(* ===== verification/Varint.v ===== *)
(** * Variable-length integers

    Model of [common/varint.h]: [write_varint] and [read_varint] with its two
    error codes, for an unsigned type of [w] bits, and their round trip: every
    number is read back, and a complete number that is read is one that was
    written. *)

From S2P Require Export Prelude.

#[local] Open Scope Z_scope.

Definition EVARINT_OVERFLOW : Z := -1.
Definition EVARINT_REPRESENT : Z := -2.

(** [while (i >= 0x80)], at most [n] iterations *)
Fixpoint write_loop (n : nat) (i : Z) : list Z :=
  match n with
  | O => [uwrap 8 i]
  | S n' =>
      if 0x80 <=? i
      then Z.lor (Z.land i 0x7f) 0x80 :: write_loop n' (Z.shiftr i 7)
      else [uwrap 8 i]
  end.

Definition write_varint (i : Z) : list Z := write_loop (Z.to_nat (Z.log2 i)) i.

(** [get_varint_data]: the same bytes as a string. *)
Definition get_varint_data (v : Z) : list Z := write_varint v.

(** The code that is returned, the value in [write], and what is left of the input. *)
Fixpoint read_loop (w bits : Z) (input : list Z) (shift read write : Z) : Z * Z * list Z :=
  match input with
  | [] => (read, write, [])
  | byte :: input =>
      let read := read + 1 in
      if (bits <=? shift + 7) && (Z.shiftl 1 (bits - shift) <=? byte) then
        (EVARINT_OVERFLOW, write, input)
      else if (byte =? 0) && negb (shift =? 0) then (EVARINT_REPRESENT, write, input)
      else
        let write := Z.lor write (uwrap w (Z.shiftl (Z.land byte 0x7f) shift)) in
        if Z.land byte 0x80 =? 0 then (read, write, input)
        else read_loop w bits input (shift + 7) read write
  end.

Definition read_varint (w bits : Z) (input : list Z) : Z * Z * list Z :=
  read_loop w bits input 0 0 0.

(** ** Bytes of seven bits *)

Lemma land_7f i : Z.land i 0x7f = i mod 128.
Proof. exact (Z.land_ones i 7 ltac:(lia)). Qed.

Lemma lor_80 i : 0 ≤ i < 128 → Z.lor i 0x80 = 128 + i.
Proof. intros Hi. pose proof (lor_shiftl_add i 1 7) as H. change (Z.shiftl 1 7) with 128 in H. lia. Qed.

Lemma land_80 b : 0 ≤ b < 256 → (Z.land b 0x80 =? 0) = (b <? 128).
Proof.
  intros Hb.
  assert (forallb (λ b, eqb (Z.land b 0x80 =? 0) (b <? 128)) (seqZ 0 256) = true) as H
    by (vm_compute; reflexivity).
  rewrite forallb_forall in H. apply eqb_prop, H, list_elem_of_In, elem_of_seqZ. lia.
Qed.

Lemma uwrap8_small i : 0 ≤ i < 128 → uwrap 8 i = i.
Proof. intros Hi. apply Z.mod_small. lia. Qed.

(** ** What is written *)

(** The digits in base 128: all but the last have the continuation bit. *)
Inductive varint : Z → list Z → Prop :=
| varint_last i : 0 ≤ i < 128 → varint i [i]
| varint_more i r l : 0 ≤ r < 128 → 0 < i → varint i l → varint (r + 128 * i) (128 + r :: l).

Lemma write_loop_varint n i :
  0 ≤ i < 2 ^ (7 * Z.of_nat (S n)) → varint i (write_loop n i).
Proof.
  revert i. induction n as [|n IH]; intros i Hi; cbn [write_loop].
  { rewrite uwrap8_small by lia. by constructor. }
  destruct (Z.leb_spec 0x80 i).
  - rewrite land_7f, lor_80, Z.shiftr_div_pow2 by zlia. change (2 ^ 7) with 128.
    pose proof (Z.div_mod i 128). pose proof (Z.mod_pos_bound i 128).
    replace i with (i mod 128 + 128 * (i / 128)) at 1 by lia.
    constructor; [lia|zlia|]. apply IH. split; [zlia|].
    replace (7 * Z.of_nat (S (S n))) with (7 + 7 * Z.of_nat (S n)) in Hi by lia.
    rewrite Z.pow_add_r in Hi by lia. change (2 ^ 7) with 128 in Hi. zlia.
  - rewrite uwrap8_small by lia. constructor. lia.
Qed.

Lemma write_varint_ok i : 0 ≤ i → varint i (write_varint i).
Proof.
  intros Hi. apply write_loop_varint. split; [done|].
  destruct (Z.eq_dec i 0) as [->|]; [reflexivity|].
  pose proof (Z.log2_nonneg i). apply Z.log2_lt_pow2; lia.
Qed.

Lemma varint_nonneg i l : varint i l → 0 ≤ i.
Proof. induction 1; lia. Qed.

Lemma varint_fun i l l' : varint i l → varint i l' → l = l'.
Proof.
  intros H. revert l'. induction H as [i Hi|i r l Hr Hi H IH]; intros l' H'.
  - inversion H'; subst; [done|lia].
  - inversion H' as [|i' r' l'' Hr' Hi' H'' E]; subst; [lia|].
    assert (i' = i ∧ r' = r) as [-> ->] by lia. f_equal. by apply IH.
Qed.

Lemma varint_bytes i l : varint i l → bytes l.
Proof. induction 1; repeat (constructor; [lia|]); [constructor|done]. Qed.

Lemma varint_length i l n :
  varint i l → i < 2 ^ (7 * Z.of_nat n) → (0 < n)%nat → (length l ≤ n)%nat.
Proof.
  intros H. revert n. induction H as [i Hi|i r l Hr Hi H IH]; intros n Hn Hpos; [cbn; lia|].
  destruct n as [|n]; [lia|].
  replace (7 * Z.of_nat (S n)) with (7 + 7 * Z.of_nat n) in Hn by lia.
  rewrite Z.pow_add_r in Hn by lia. change (2 ^ 7) with 128 in Hn.
  destruct n as [|n]; [cbn in Hn; lia|]. cbn [length]. apply le_n_S, IH; lia.
Qed.

(** ** Reading *)

(** A step of [read_loop] that places seven bits. *)
Lemma place_bits w bits shift acc r :
  0 ≤ shift → 0 ≤ acc < 2 ^ shift → 0 ≤ r < 128 → r * 2 ^ shift < 2 ^ bits → 0 ≤ bits ≤ w →
  Z.lor acc (uwrap w (Z.shiftl r shift)) = acc + r * 2 ^ shift.
Proof.
  intros Hs Ha Hr Hv Hb. unfold uwrap.
  assert (2 ^ bits ≤ 2 ^ w) by (apply Z.pow_le_mono_r; lia).
  rewrite Z.mod_small; [by apply lor_shiftl_add|].
  rewrite Z.shiftl_mul_pow2 by done. nia.
Qed.

Lemma read_loop_written w bits i l rest shift read acc :
  varint i l → 0 ≤ bits ≤ w → 0 ≤ shift → 0 ≤ acc < 2 ^ shift →
  (0 < i ∨ shift = 0) → i * 2 ^ shift < 2 ^ bits →
  read_loop w bits (l ++ rest) shift read acc =
    (read + Z.of_nat (length l), acc + i * 2 ^ shift, rest).
Proof.
  intros H Hb. revert shift read acc.
  induction H as [i Hi|i r l Hr Hi H IH]; intros shift read acc Hs Ha Hpos Hv;
    cbn [app read_loop].
  - assert ((bits <=? shift + 7) && (Z.shiftl 1 (bits - shift) <=? i) = false) as ->.
    { assert (shift ≤ bits) as Hsb.
      { destruct Hpos; [|lia]. destruct (Z.le_gt_cases shift bits); [done|].
        assert (2 ^ bits < 2 ^ shift) by (apply Z.pow_lt_mono_r; lia). nia. }
      apply andb_false_intro2, Z.leb_gt. rewrite Z.shiftl_1_l.
      rewrite <- (Z.sub_add shift bits), Z.pow_add_r in Hv by lia. nia. }
    assert ((i =? 0) && negb (shift =? 0) = false) as ->.
    { destruct (Z.eqb_spec i 0), (Z.eqb_spec shift 0); try reflexivity. lia. }
    rewrite land_7f, Z.mod_small, (place_bits w bits) by lia.
    rewrite land_80, (proj2 (Z.ltb_lt i 128)) by lia. done.
  - assert (128 * 2 ^ shift ≤ (r + 128 * i) * 2 ^ shift) by nia.
    assert (shift + 7 < bits) as Hlt.
    { apply (Z.pow_lt_mono_r_iff 2); [lia..|]. rewrite Z.pow_add_r by lia.
      change (2 ^ 7) with 128. lia. }
    rewrite (proj2 (Z.leb_gt bits (shift + 7))) by lia. cbn [andb].
    rewrite (proj2 (Z.eqb_neq (128 + r) 0)) by lia. cbn [andb].
    rewrite land_7f. replace ((128 + r) mod 128) with r by zlia.
    rewrite (place_bits w bits) by nia.
    rewrite land_80, (proj2 (Z.ltb_ge _ 128)) by lia.
    rewrite IH; rewrite ?Z.pow_add_r by lia; change (2 ^ 7) with 128; [|nia..].
    cbn [length]. f_equal. f_equal; lia.
Qed.

(** What a successful read has consumed: a written number, or the whole input with every
    continuation bit set. *)
Record consumed (bits shift acc v : Z) (pre rest : list Z) : Prop := {
  cons_range : 0 ≤ v < 2 ^ bits;
  cons_value : ∃ i, v = acc + i * 2 ^ shift ∧
    (varint i pre ∧ (0 < i ∨ shift = 0) ∨ rest = [] ∧ Forall (λ b, 128 ≤ b) pre)
}.

Lemma read_loop_inv w bits l shift read acc code v rest :
  bytes l → 0 ≤ bits ≤ w → 0 ≤ shift ≤ bits → 0 ≤ acc < 2 ^ shift → 0 ≤ code →
  read_loop w bits l shift read acc = (code, v, rest) →
  ∃ pre, l = pre ++ rest ∧ code = read + Z.of_nat (length pre) ∧ consumed bits shift acc v pre rest.
Proof.
  intros Hl Hb. revert shift read acc.
  induction Hl as [|b l Hbyte Hl IH]; intros shift read acc Hs Ha Hc E; cbn [read_loop] in E.
  { injection E as <- <- <-. exists []. split_and!; [done|cbn; lia|]. split.
    - assert (2 ^ shift ≤ 2 ^ bits) by (apply Z.pow_le_mono_r; lia). lia.
    - exists 0. split; [lia|]. right. split; constructor. }
  destruct (_ && _) eqn:E1 in E; [injection E as <- _ _; by apply Z.leb_le in Hc|].
  destruct (_ && _) eqn:E2 in E; [injection E as <- _ _; by apply Z.leb_le in Hc|].
  assert (0 < 2 ^ shift) by lia.
  assert (b mod 128 * 2 ^ shift + 2 ^ shift ≤ 2 ^ bits ∧ (128 ≤ b → shift + 7 ≤ bits)) as [Hv H128].
  { assert (2 ^ bits = 2 ^ (bits - shift) * 2 ^ shift) as Hp by (rewrite <- Z.pow_add_r; [f_equal|..]; lia).
    apply andb_false_iff in E1 as [E1|E1]; apply Z.leb_gt in E1.
    - split; [|lia]. assert (2 ^ 7 ≤ 2 ^ (bits - shift)) by (apply Z.pow_le_mono_r; lia).
      assert (b mod 128 < 128) by zlia. rewrite Hp. nia.
    - rewrite Z.shiftl_1_l in E1. assert (b mod 128 ≤ b) by zlia. split; [rewrite Hp; nia|].
      intros. destruct (Z.le_gt_cases (shift + 7) bits); [done|].
      assert (2 ^ (bits - shift) ≤ 2 ^ 7) by (apply Z.pow_le_mono_r; lia). lia. }
  assert (0 ≤ b mod 128 < 128) by zlia.
  rewrite land_7f, (place_bits w bits), land_80 in E by lia.
  destruct (Z.ltb_spec b 128).
  - injection E as <- <- <-. exists [b]. split_and!; [done|cbn [length]; lia|].
    split; [nia|]. exists (b mod 128). split; [done|]. left. rewrite Z.mod_small by lia.
    split; [apply varint_last; lia|]. apply andb_false_iff in E2 as [E2|E2]; [apply Z.eqb_neq in E2; lia|].
    apply negb_false_iff, Z.eqb_eq in E2. by right.
  - destruct (IH (shift + 7) (read + 1) (acc + b mod 128 * 2 ^ shift)) as (pre & -> & -> & [Hr Hi]);
      [lia| |done|done|].
    { rewrite Z.pow_add_r by lia. change (2 ^ 7) with 128. nia. }
    exists (b :: pre). split_and!; [done|cbn [length]; lia|]. split; [done|].
    destruct Hi as (i & -> & Hi). exists (b mod 128 + 128 * i).
    split; [rewrite Z.pow_add_r by lia; change (2 ^ 7) with 128; lia|].
    destruct Hi as [[Hi Hpos]|[-> Hf]]; [left|right; by repeat constructor].
    replace b with (128 + b mod 128) at 2 by zlia. split; [constructor; [lia|lia|done]|lia].
Qed.

(** C39. Variable-length integers: what [write_varint] writes is read back by [read_varint],
    whatever follows, in at most one byte for seven bits; and whatever [read_varint] accepts
    is the encoding that [write_varint] gives of the value read, or an input that ends before
    the number does. *)
Theorem varint_spec (w bits i : Z) (rest input input' : list Z) (code v : Z)
    (Hb : 0 ≤ bits ≤ w) (Hi : 0 ≤ i < 2 ^ bits) (Hin : bytes input) (Hc : 0 ≤ code)
    (HR : read_varint w bits input = (code, v, input')) :
  read_varint w bits (write_varint i ++ rest) = (Z.of_nat (length (write_varint i)), i, rest) ∧
  (∀ n, (0 < n)%nat → bits ≤ 7 * Z.of_nat n → (length (write_varint i) ≤ n)%nat) ∧
  0 ≤ v < 2 ^ bits ∧
  ∃ pre, input = pre ++ input' ∧ code = Z.of_nat (length pre) ∧
    (pre = write_varint v ∨ input' = [] ∧ Forall (λ b, 128 ≤ b) pre).
Proof.
  pose proof (write_varint_ok i ltac:(lia)) as HW. split; [|split; [|split]].
  - unfold read_varint. rewrite (read_loop_written w bits i); [f_equal; f_equal|..]; try done; lia.
  - intros n Hn Hbits. apply (varint_length i); [done| |done].
    apply (Z.lt_le_trans _ (2 ^ bits)); [lia|]. apply Z.pow_le_mono_r; lia.
  - eapply read_loop_inv in HR as (pre & _ & _ & []); try done; lia.
  - eapply read_loop_inv in HR as (pre & -> & -> & [Hr (j & Ev & Hj)]); try done; try lia.
    exists pre. split_and!; [done|lia|]. destruct Hj as [[Hj _]|Hj]; [left|by right].
    assert (j = v) as -> by lia. apply (varint_fun v); [done|apply write_varint_ok; lia].
Qed.

Lemma varint_spec_witness :
  read_varint 64 64 (write_varint 300 ++ [7]) = (2, 300, [7]) ∧
  (∀ n, (0 < n)%nat → 64 ≤ 7 * Z.of_nat n → (length (write_varint 300) ≤ n)%nat) ∧
  0 ≤ 0x100 < 2 ^ 64 ∧
  ∃ pre, [0x80; 0x02; 9] = pre ++ [9] ∧ 2 = Z.of_nat (length pre) ∧
    (pre = write_varint 0x100 ∨ [9] = [] ∧ Forall (λ b, 128 ≤ b) pre).
Proof.
  apply (varint_spec 64 64 300 [7] [0x80; 0x02; 9] [9] 2 0x100);
    [lia|lia| |lia|reflexivity]. do 3 (constructor; [lia|]). constructor.
Defined.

□ □ □ □ □ □ □

Within the material above, the line with "destruct (Z.eq_dec i" opens the range and the line with "assert (2 ^ bits <" closes it; reproduce that range word for word.

SOLUTION FOR THIS EXERCISE
  destruct (Z.eq_dec i 0) as [->|]; [reflexivity|].
  pose proof (Z.log2_nonneg i). apply Z.log2_lt_pow2; lia.
Qed.

Lemma varint_nonneg i l : varint i l → 0 ≤ i.
Proof. induction 1; lia. Qed.

Lemma varint_fun i l l' : varint i l → varint i l' → l = l'.
Proof.
  intros H. revert l'. induction H as [i Hi|i r l Hr Hi H IH]; intros l' H'.
  - inversion H'; subst; [done|lia].
  - inversion H' as [|i' r' l'' Hr' Hi' H'' E]; subst; [lia|].
    assert (i' = i ∧ r' = r) as [-> ->] by lia. f_equal. by apply IH.
Qed.

Lemma varint_bytes i l : varint i l → bytes l.
Proof. induction 1; repeat (constructor; [lia|]); [constructor|done]. Qed.

Lemma varint_length i l n :
  varint i l → i < 2 ^ (7 * Z.of_nat n) → (0 < n)%nat → (length l ≤ n)%nat.
Proof.
  intros H. revert n. induction H as [i Hi|i r l Hr Hi H IH]; intros n Hn Hpos; [cbn; lia|].
  destruct n as [|n]; [lia|].
  replace (7 * Z.of_nat (S n)) with (7 + 7 * Z.of_nat n) in Hn by lia.
  rewrite Z.pow_add_r in Hn by lia. change (2 ^ 7) with 128 in Hn.
  destruct n as [|n]; [cbn in Hn; lia|]. cbn [length]. apply le_n_S, IH; lia.
Qed.

(** ** Reading *)

(** A step of [read_loop] that places seven bits. *)
Lemma place_bits w bits shift acc r :
  0 ≤ shift → 0 ≤ acc < 2 ^ shift → 0 ≤ r < 128 → r * 2 ^ shift < 2 ^ bits → 0 ≤ bits ≤ w →
  Z.lor acc (uwrap w (Z.shiftl r shift)) = acc + r * 2 ^ shift.
Proof.
  intros Hs Ha Hr Hv Hb. unfold uwrap.
  assert (2 ^ bits ≤ 2 ^ w) by (apply Z.pow_le_mono_r; lia).
  rewrite Z.mod_small; [by apply lor_shiftl_add|].
  rewrite Z.shiftl_mul_pow2 by done. nia.
Qed.

Lemma read_loop_written w bits i l rest shift read acc :
  varint i l → 0 ≤ bits ≤ w → 0 ≤ shift → 0 ≤ acc < 2 ^ shift →
  (0 < i ∨ shift = 0) → i * 2 ^ shift < 2 ^ bits →
  read_loop w bits (l ++ rest) shift read acc =
    (read + Z.of_nat (length l), acc + i * 2 ^ shift, rest).
Proof.
  intros H Hb. revert shift read acc.
  induction H as [i Hi|i r l Hr Hi H IH]; intros shift read acc Hs Ha Hpos Hv;
    cbn [app read_loop].
  - assert ((bits <=? shift + 7) && (Z.shiftl 1 (bits - shift) <=? i) = false) as ->.
    { assert (shift ≤ bits) as Hsb.
      { destruct Hpos; [|lia]. destruct (Z.le_gt_cases shift bits); [done|].
        assert (2 ^ bits < 2 ^ shift) by (apply Z.pow_lt_mono_r; lia). nia. }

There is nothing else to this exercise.